_Exercise aim_:
Scan the material for the word "MailSlot", then return every line where it appears.

============

(** A line that [slotRegexp] matches has, somewhere, a [t], a blank,
    digits, if any, and a colon: the end of the pattern's literal, its
    first group and the colon after it. *)
Lemma slotRegexp_shape line ms :
  FindStringSubmatch slotRegexp line = Some ms →
  ∃ pre ds post,
    line = pre ++ "t " ++ ds ++ ":" ++ post ∧ all_chars is_digit ds = true.
Proof.
  intros (pre & t & res & -> & H)%FindStringSubmatch_inv.
  rewrite slotRegexp_items, match_here_regex_of in H.
  cbn [match_items] in H.
  apply match_star_inv in H as (ws & s1 & -> & _ & H).
  destruct (strip_prefix _ s1) as [s2|] eqn:Hs1; [|done].
  apply strip_prefix_Some in Hs1 as ->.
  apply match_star_inv in H as (ds & s3 & -> & Hds & H).
  destruct (strip_prefix _ s3) as [s4|] eqn:Hs3; [|done].
  apply strip_prefix_Some in Hs3 as ->.
  exists (pre ++ ws ++ "Storage Elemen"), ds, s4. split; [|exact Hds].
  rewrite !append_assoc. reflexivity.
Qed.

Lemma colon_scan_app q a b :
  colon_scan q (a ++ b) = colon_scan (colon_scan q a) b.
Proof.
  revert q. induction a as [|x a IH]; intros q; simpl; [done | apply IH].
Qed.

Lemma colon_scan_Found s : colon_scan CFound s = CFound.
Proof. induction s; simpl; done. Qed.

Lemma colon_scan_digits ds :
  all_chars is_digit ds = true → colon_scan CNum ds = CNum.
Proof.
  induction ds as [|a ds IH]; simpl; [done|].
  intros [Ha Hds]%andb_true_iff. rewrite Ha.
  destruct (Ascii.eqb_spec a "t") as [->|_]; [discriminate Ha|]. by apply IH.
Qed.

Lemma colon_scan_shape q pre ds post :
  all_chars is_digit ds = true →
  colon_scan q (pre ++ "t " ++ ds ++ ":" ++ post) = CFound.
Proof.
  intros Hds. rewrite colon_scan_app. generalize (colon_scan q pre).
  intros q'. rewrite (colon_scan_app _ "t ").
  assert (colon_scan q' "t " = CNum ∨ colon_scan q' "t " = CFound) as [-> | ->]
    by (destruct q'; simpl; auto).
  - rewrite colon_scan_app, colon_scan_digits by exact Hds.
    simpl. apply colon_scan_Found.
  - apply colon_scan_Found.
Qed.

Lemma colon_scan_no_t s :
  all_chars not_t s = true → colon_scan CIdle s = CIdle.
Proof.
  induction s as [|a s IH]; simpl; [done|].
  intros [Ha Hs]%andb_true_iff. unfold not_t in Ha.
  apply negb_true_iff in Ha. rewrite Ha. by apply IH.
Qed.

(** A mail slot line is no storage slot line.  The text after the colon
    is [Empty] or has no [t]. *)
Lemma find_slot_none n body :
  all_chars is_digit n = true →
  body = "Empty" ∨ all_chars not_t body = true →
  FindStringSubmatch slotRegexp
    ("      Storage Element " ++ n ++ " IMPORT/EXPORT:" ++ body)
  = None.
Proof.
  intros Hn Hbody.
  destruct (FindStringSubmatch slotRegexp _) as [ms|] eqn:H;
    [exfalso | reflexivity].
  apply slotRegexp_shape in H as (pre & ds & post & Heq & Hds).
  pose proof (colon_scan_shape CIdle pre ds post Hds) as Hscan.
  rewrite <- Heq in Hscan. clear Heq.
  rewrite colon_scan_app in Hscan.
  change (colon_scan CIdle "      Storage Element ") with CNum in Hscan.
  rewrite colon_scan_app, colon_scan_digits in Hscan by exact Hn.
  rewrite colon_scan_app in Hscan.
  change (colon_scan CNum " IMPORT/EXPORT:") with CIdle in Hscan.
  destruct Hbody as [-> | Hbody].
  - discriminate Hscan.
  - rewrite colon_scan_no_t in Hscan by exact Hbody. discriminate Hscan.
Qed.

(** ** The lines of the mock, parsed *)

Lemma serial_char_not_newline a : serial_char a = true → not_newline a = true.
Proof. destruct a as [[] [] [] [] [] [] [] []]; vm_compute; congruence. Qed.
Lemma serial_char_not_CR a : serial_char a = true → not_CR a = true.
Proof. destruct a as [[] [] [] [] [] [] [] []]; vm_compute; congruence. Qed.
Lemma serial_char_not_D a : serial_char a = true → not_D a = true.
Proof. destruct a as [[] [] [] [] [] [] [] []]; vm_compute; congruence. Qed.
Lemma serial_char_not_t a : serial_char a = true → not_t a = true.
Proof. destruct a as [[] [] [] [] [] [] [] []]; vm_compute; congruence. Qed.
Lemma numeric_serial_char a : is_numeric a = true → serial_char a = true.
Proof. destruct a as [[] [] [] [] [] [] [] []]; vm_compute; congruence. Qed.
Lemma digit_numeric a : is_digit a = true → is_numeric a = true.
Proof. destruct a as [[] [] [] [] [] [] [] []]; vm_compute; congruence. Qed.

Lemma dropCR_plain s : all_chars not_CR s = true → dropCR s = s.
Proof.
  induction s as [|a s IH]; [done|]. cbn [all_chars].
  intros [Ha Hs]%andb_true_iff. cbn [dropCR]. destruct s as [|b s].
  - unfold not_CR in Ha. apply negb_true_iff in Ha. by rewrite Ha.
  - by rewrite IH.
Qed.

Lemma token_plain l :
  all_chars not_CR l = true → (String.length l ≤ 1000)%nat →
  token l = Some l.
Proof.
  intros Hl Hlen. unfold token.
  destruct (N.ltb_spec (N.of_nat (String.length l)) 65536); [|lia].
  by rewrite dropCR_plain.
Qed.

Lemma sub_1 a b l : sub (a :: b :: l) 1 = b.
Proof. reflexivity. Qed.
Lemma sub_2 a b c l : sub (a :: b :: c :: l) 2 = c.
Proof. reflexivity. Qed.

Lemma bind_Ok {A B} (a : A) (f : A → result B) : (Ok a ≫= f) = f a.
Proof. reflexivity. Qed.

Lemma Volume_eta v : {| Serial := Serial v; Home := Home v |} = v.
Proof. by destruct v. Qed.

Lemma vol_serial_not_newline v :
  vol_ok v → all_chars not_newline (Serial v) = true.
Proof.
  intros [H _]. eapply all_chars_impl; [apply serial_char_not_newline | done].
Qed.

Lemma digits_not_newline n :
  all_chars is_digit n = true → all_chars not_newline n = true.
Proof.
  apply all_chars_impl. intros a Ha.
  by apply serial_char_not_newline, numeric_serial_char, digit_numeric.
Qed.

Lemma element_line_drive i drv elems :
  Z.of_nat i < 2 ^ 63 → Typ drv = DataTransferSlot → opt_vol_ok (Vol drv) →
  element_line (drive_core i drv) elems
  = Ok (append_slot "transfer"
          {| Num := Z.of_nat i; Typ := DataTransferSlot; Vol := Vol drv |}
          elems).
Proof.
  intros Hi Htyp Hvol. unfold element_line, drive_core, mtxSlotString.
  rewrite Htyp. destruct (Vol drv) as [v|].
  - assert (all_chars is_digit (Itoa (Home v)) = true) as Hhome
      by (apply Itoa_digits; apply Hvol).
    rewrite find_drive; [| apply Itoa_digits; lia |].
    2: { rewrite !all_chars_app, vol_serial_not_newline by done.
         rewrite (digits_not_newline _ Hhome). reflexivity. }
    rewrite sub_1, sub_2, Atoi_Itoa, bind_Ok by lia.
    change (String.eqb _ "Empty") with false. cbn [negb].
    rewrite find_drive_element;
      [| exact Hhome | by apply vol_serial_not_newline].
    rewrite sub_1, sub_2, Atoi_Itoa, !bind_Ok by apply Hvol.
    unfold set_Vol. cbn [Num Typ]. by rewrite Volume_eta.
  - rewrite find_drive; [| apply Itoa_digits; lia | reflexivity].
    rewrite sub_1, sub_2, Atoi_Itoa, bind_Ok by lia.
    reflexivity.
Qed.

Lemma slot_body_not_D (o : option Volume) :
  opt_vol_ok o →
  all_chars not_D
    match o with
    | Some vol => "Full :VolumeTag=" ++ Serial vol
    | None => "Empty"
    end = true.
Proof.
  destruct o as [v|]; [|reflexivity]. intros [H _].
  rewrite all_chars_app.
  rewrite (all_chars_impl serial_char not_D _ serial_char_not_D H).
  reflexivity.
Qed.

Lemma slot_body_not_newline (o : option Volume) :
  opt_vol_ok o →
  all_chars not_newline
    match o with
    | Some vol => "Full :VolumeTag=" ++ Serial vol
    | None => "Empty"
    end = true.
Proof.
  destruct o as [v|]; [|reflexivity]. intros H.
  rewrite all_chars_app, vol_serial_not_newline by exact H. reflexivity.
Qed.

Lemma digits_not_D n : all_chars is_digit n = true → all_chars not_D n = true.
Proof.
  apply all_chars_impl. intros a Ha.
  by apply serial_char_not_D, numeric_serial_char, digit_numeric.
Qed.

Lemma element_line_storage slot elems :
  Typ slot = StorageSlot → 0 ≤ Num slot < 2 ^ 63 → opt_vol_ok (Vol slot) →
  element_line (slot_core slot) elems
  = Ok (append_slot "storage"
          {| Num := Num slot; Typ := StorageSlot;
             Vol := rehome (Num slot) <$> Vol slot |}
          elems).
Proof.
  intros Htyp Hnum Hvol. unfold element_line, slot_core, mtxSlotString.
  rewrite Htyp.
  assert (all_chars is_digit (Itoa (Num slot)) = true) as Hn
    by (apply Itoa_digits; lia).
  rewrite find_drive_none.
  2: { rewrite !all_chars_app, (digits_not_D _ Hn), slot_body_not_D by done.
       by destruct (Typ slot). }
  change ("" ++ ":" ++ ?b) with (":" ++ b).
  rewrite find_slot by (by try apply slot_body_not_newline).
  rewrite sub_1, sub_2, Atoi_Itoa, bind_Ok by lia.
  destruct (Vol slot) as [v|]; [|reflexivity].
  change (String.eqb _ "Empty") with false. cbn [negb].
  rewrite find_slot_element by (by apply vol_serial_not_newline).
  reflexivity.
Qed.

Lemma element_line_mail slot elems :
  Typ slot = MailSlot → 0 ≤ Num slot < 2 ^ 63 → opt_vol_ok (Vol slot) →
  element_line (slot_core slot) elems
  = Ok (append_slot "mail"
          {| Num := Num slot; Typ := MailSlot;
             Vol := rehome (Num slot) <$> Vol slot |}
          elems).
Proof.
  intros Htyp Hnum Hvol. unfold element_line, slot_core, mtxSlotString.
  rewrite Htyp.
  assert (all_chars is_digit (Itoa (Num slot)) = true) as Hn
    by (apply Itoa_digits; lia).
  rewrite find_drive_none.
  2: { rewrite !all_chars_app, (digits_not_D _ Hn), slot_body_not_D by done.
       by destruct (Typ slot). }
  change (" IMPORT/EXPORT" ++ ":" ++ ?b) with (" IMPORT/EXPORT:" ++ b).
  rewrite find_slot_none; [| exact Hn |].
  2: { destruct (Vol slot) as [v|]; [right | by left].
       rewrite all_chars_app.
       rewrite (all_chars_impl serial_char not_t (Serial v)
                  serial_char_not_t);
         [reflexivity | apply Hvol]. }
  rewrite find_mail_slot by (by try apply slot_body_not_newline).
  rewrite sub_1, sub_2, Atoi_Itoa, bind_Ok by lia.
  destruct (Vol slot) as [v|]; [|reflexivity].
  change (String.eqb _ "Empty") with false. cbn [negb].
  rewrite find_slot_element by (by apply vol_serial_not_newline).
  reflexivity.
Qed.

(** ** The changers that [New] and the three operations make *)

Section Store.
Context {A B : Type} (f : A → B).
Implicit Types (l : list A) (i : Z) (x y : A).

Lemma fmap_store_same l i x y :
  index l i = Some x → f y = f x → f <$> store l i y = f <$> l.
Proof.
  intros [Hi Hx]%index_Some Hf. unfold store.
  rewrite list_fmap_insert, Hf. apply list_insert_id.
  by rewrite list_lookup_fmap, Hx.
Qed.

Lemma Forall_store (P : A → Prop) l i y :
  Forall P l → P y → Forall P (store l i y).
Proof. intros Hl Hy. unfold store. by apply Forall_insert. Qed.

Lemma Forall_index (P : A → Prop) l i x :
  Forall P l → index l i = Some x → P x.
Proof.
  intros Hl [_ Hx]%index_Some. by eapply Forall_lookup_1.
Qed.
End Store.

Lemma load_returns_inv chgr slotnum drivenum r :
  load slotnum drivenum chgr = Returns r →
  ∃ slot drv,
    slot_at chgr slotnum = Some slot ∧ drive_at chgr drivenum = Some drv.
Proof.
  unfold load, slot_at, drive_at.
  destruct (index (slots chgr) (slotnum - 1)) as [slot|]; [|done].
  destruct (index (drives chgr) drivenum) as [drv|]; [|done].
  intros _. by exists slot, drv.
Qed.

Lemma transfer_returns_inv chgr a b e chgr' :
  transfer a b chgr = Returns (e, chgr') →
  chgr' = chgr
  ∨ ∃ src dst vol,
      slot_at chgr a = Some src ∧ Vol src = Some vol
      ∧ slot_at chgr b = Some dst ∧ Vol dst = None
      ∧ chgr' = set_slots chgr
                  (store (store (slots chgr) (b - 1) (set_Vol dst (Some vol)))
                     (a - 1) (set_Vol src None)).
Proof.
  intros H.
  destruct (slot_at chgr a) as [src|] eqn:Ha.
  2: { unfold transfer in H. unfold slot_at in Ha. by rewrite Ha in H. }
  destruct (Vol src) as [vol|] eqn:Hv.
  2: { rewrite (transfer_no_volume _ _ _ _ Ha Hv) in H. left. congruence. }
  destruct (slot_at chgr b) as [dst|] eqn:Hb.
  2: { unfold transfer in H. unfold slot_at in Ha, Hb.
       by rewrite Ha, Hv, Hb in H. }
  destruct (Vol dst) as [vol'|] eqn:Hv'.
  - rewrite (transfer_occupied _ _ _ _ _ _ _ Ha Hv Hb Hv') in H.
    left. congruence.
  - rewrite (transfer_moves _ _ _ _ _ _ Ha Hv Hb Hv') in H.
    right. exists src, dst, vol. repeat split; try done. congruence.
Qed.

============

_Response area_:
  Typ slot = MailSlot → 0 ≤ Num slot < 2 ^ 63 → opt_vol_ok (Vol slot) →
          {| Num := Num slot; Typ := MailSlot;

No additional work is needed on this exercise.